[Required work] Each and every line of the data must appear exactly as given.
....................
(** A stretch of [pty_ring_write] appends a contiguous run of the caller's
    bytes; it blocks only on a full open ring, and wakes the queue whenever it
    stored something. *)
Lemma pty_ring_write_spec n r buf count copied wakes :
  pty_ring_ok r → is_u32 count → 0 <= copied <= count →
  (Z.to_nat (count - copied) < n)%nat →
  ∃ r' wakes' e, pty_ring_write n r buf count copied wakes = Some (r', wakes', e) ∧
    pty_ring_ok r' ∧ copied <= write_done e <= count ∧ r_closed r' = r_closed r ∧
    ring_bytes r' = ring_bytes r ++ buf_slice buf copied (write_done e) ∧
    (wakes <= wakes')%nat ∧ (wakes' = wakes → r' = r) ∧
    match e with
    | WriteRet c => c = count ∨ (r_count r' = PTY_RING_BYTES ∧ r_closed r' ≠ 0)
    | WriteBlock c => c < count ∧ r_count r' = PTY_RING_BYTES ∧ r_closed r' = 0
    end.
Proof.
  revert r copied wakes. induction n as [|n IH]; intros r copied wakes Hr Hc Hcop Hn; [lia|].
  cbn [pty_ring_write]. destruct (Z.ltb_spec copied count) as [Hlt|Hge]; cbn [negb].
  2:{ eexists _, _, _. split; [done|]. cbn [write_done].
      rewrite buf_slice_nil, app_nil_r. split_and!; auto; lia. }
  destruct (Z.eqb_spec (r_count r) PTY_RING_BYTES) as [Hfull|Hnot].
  { destruct (Z.eqb_spec (r_closed r) 0); cbn [negb]; (eexists _, _, _; split; [done|]);
      cbn [write_done]; rewrite buf_slice_nil, app_nil_r; split_and!; auto; lia. }
  destruct (ring_fill _ buf count copied r) as [r1 c1] eqn:Ef.
  pose proof (ring_count_range r Hr).
  pose proof (ring_fill_spec _ _ _ _ _ _ _ Hr Hc Hcop (le_n _) Ef) as (Hr1 & Hc1 & Hcl & Hb & Hk & Hend).
  assert (copied < c1). { unfold PTY_RING_BYTES in *. destruct Hend; lia. }
  destruct (IH r1 c1 (S wakes)) as (r' & w' & e & Hw & ? & ? & Hcl' & Hb' & ? & ? & He);
    [done|done|lia|lia|].
  exists r', w', e. split; [done|]. split_and!; try done; try lia; try congruence.
  rewrite Hb', Hb, <-app_assoc. f_equal. symmetry. apply buf_slice_app; lia.
Qed.

Lemma ring_drain_spec n count copied r r' bs :
  pty_ring_ok r → is_u32 count → 0 <= copied <= count → (Z.to_nat (count - copied) <= n)%nat →
  ring_drain n count copied r = (r', bs) →
  pty_ring_ok r' ∧ r_closed r' = r_closed r ∧ ring_bytes r = bs ++ ring_bytes r' ∧
  Z.of_nat (length bs) = Z.min (r_count r) (count - copied).
Proof.
  revert copied r bs. induction n as [|n IH]; intros copied r bs Hr Hc Hcop Hn; cbn [ring_drain];
    pose proof (ring_count_range r Hr).
  { intros [= <- <-]. split_and!; auto. cbn. lia. }
  destruct (Z.ltb_spec copied count); cbn [andb].
  2:{ intros [= <- <-]. split_and!; auto. cbn. lia. }
  destruct (Z.ltb_spec 0 (r_count r)) as [Hlt|Hge].
  2:{ intros [= <- <-]. split_and!; auto. cbn. lia. }
  destruct (ring_take_ok r Hr Hlt) as (Hok & Hbytes & Hcount).
  destruct (ring_take r) as [b r1] eqn:Et. cbn [fst snd] in *.
  destruct (ring_drain n count _ r1) as [r2 bs2] eqn:Ed. intros [= <- <-].
  rewrite u32_small in Ed by zsolve.
  apply IH in Ed as (? & Hcl & Hb & Hlen); [|done|done|lia|lia].
  split_and!; [done| |by rewrite Hbytes, Hb|cbn [length]; lia].
  rewrite Hcl. unfold ring_take in Et. by simplify_eq.
Qed.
....................
[Task answer]
(** A stretch of [pty_ring_write] appends a contiguous run of the caller's
    bytes; it blocks only on a full open ring, and wakes the queue whenever it
    stored something. *)
Lemma pty_ring_write_spec n r buf count copied wakes :
  pty_ring_ok r → is_u32 count → 0 <= copied <= count →
  (Z.to_nat (count - copied) < n)%nat →
  ∃ r' wakes' e, pty_ring_write n r buf count copied wakes = Some (r', wakes', e) ∧
    pty_ring_ok r' ∧ copied <= write_done e <= count ∧ r_closed r' = r_closed r ∧
    ring_bytes r' = ring_bytes r ++ buf_slice buf copied (write_done e) ∧
    (wakes <= wakes')%nat ∧ (wakes' = wakes → r' = r) ∧
    match e with
    | WriteRet c => c = count ∨ (r_count r' = PTY_RING_BYTES ∧ r_closed r' ≠ 0)
    | WriteBlock c => c < count ∧ r_count r' = PTY_RING_BYTES ∧ r_closed r' = 0
    end.
Proof.
  revert r copied wakes. induction n as [|n IH]; intros r copied wakes Hr Hc Hcop Hn; [lia|].
  cbn [pty_ring_write]. destruct (Z.ltb_spec copied count) as [Hlt|Hge]; cbn [negb].
  2:{ eexists _, _, _. split; [done|]. cbn [write_done].
      rewrite buf_slice_nil, app_nil_r. split_and!; auto; lia. }
  destruct (Z.eqb_spec (r_count r) PTY_RING_BYTES) as [Hfull|Hnot].
  { destruct (Z.eqb_spec (r_closed r) 0); cbn [negb]; (eexists _, _, _; split; [done|]);
      cbn [write_done]; rewrite buf_slice_nil, app_nil_r; split_and!; auto; lia. }
  destruct (ring_fill _ buf count copied r) as [r1 c1] eqn:Ef.
  pose proof (ring_count_range r Hr).
  pose proof (ring_fill_spec _ _ _ _ _ _ _ Hr Hc Hcop (le_n _) Ef) as (Hr1 & Hc1 & Hcl & Hb & Hk & Hend).
  assert (copied < c1). { unfold PTY_RING_BYTES in *. destruct Hend; lia. }
  destruct (IH r1 c1 (S wakes)) as (r' & w' & e & Hw & ? & ? & Hcl' & Hb' & ? & ? & He);
    [done|done|lia|lia|].
  exists r', w', e. split; [done|]. split_and!; try done; try lia; try congruence.
  rewrite Hb', Hb, <-app_assoc. f_equal. symmetry. apply buf_slice_app; lia.
Qed.

Lemma ring_drain_spec n count copied r r' bs :
  pty_ring_ok r → is_u32 count → 0 <= copied <= count → (Z.to_nat (count - copied) <= n)%nat →
  ring_drain n count copied r = (r', bs) →
  pty_ring_ok r' ∧ r_closed r' = r_closed r ∧ ring_bytes r = bs ++ ring_bytes r' ∧
  Z.of_nat (length bs) = Z.min (r_count r) (count - copied).
Proof.
  revert copied r bs. induction n as [|n IH]; intros copied r bs Hr Hc Hcop Hn; cbn [ring_drain];
    pose proof (ring_count_range r Hr).
  { intros [= <- <-]. split_and!; auto. cbn. lia. }
  destruct (Z.ltb_spec copied count); cbn [andb].
  2:{ intros [= <- <-]. split_and!; auto. cbn. lia. }
  destruct (Z.ltb_spec 0 (r_count r)) as [Hlt|Hge].
  2:{ intros [= <- <-]. split_and!; auto. cbn. lia. }
  destruct (ring_take_ok r Hr Hlt) as (Hok & Hbytes & Hcount).
  destruct (ring_take r) as [b r1] eqn:Et. cbn [fst snd] in *.
  destruct (ring_drain n count _ r1) as [r2 bs2] eqn:Ed. intros [= <- <-].
  rewrite u32_small in Ed by zsolve.
  apply IH in Ed as (? & Hcl & Hb & Hlen); [|done|done|lia|lia].
  split_and!; [done| |by rewrite Hbytes, Hb|cbn [length]; lia].
  rewrite Hcl. unfold ring_take in Et. by simplify_eq.
Qed.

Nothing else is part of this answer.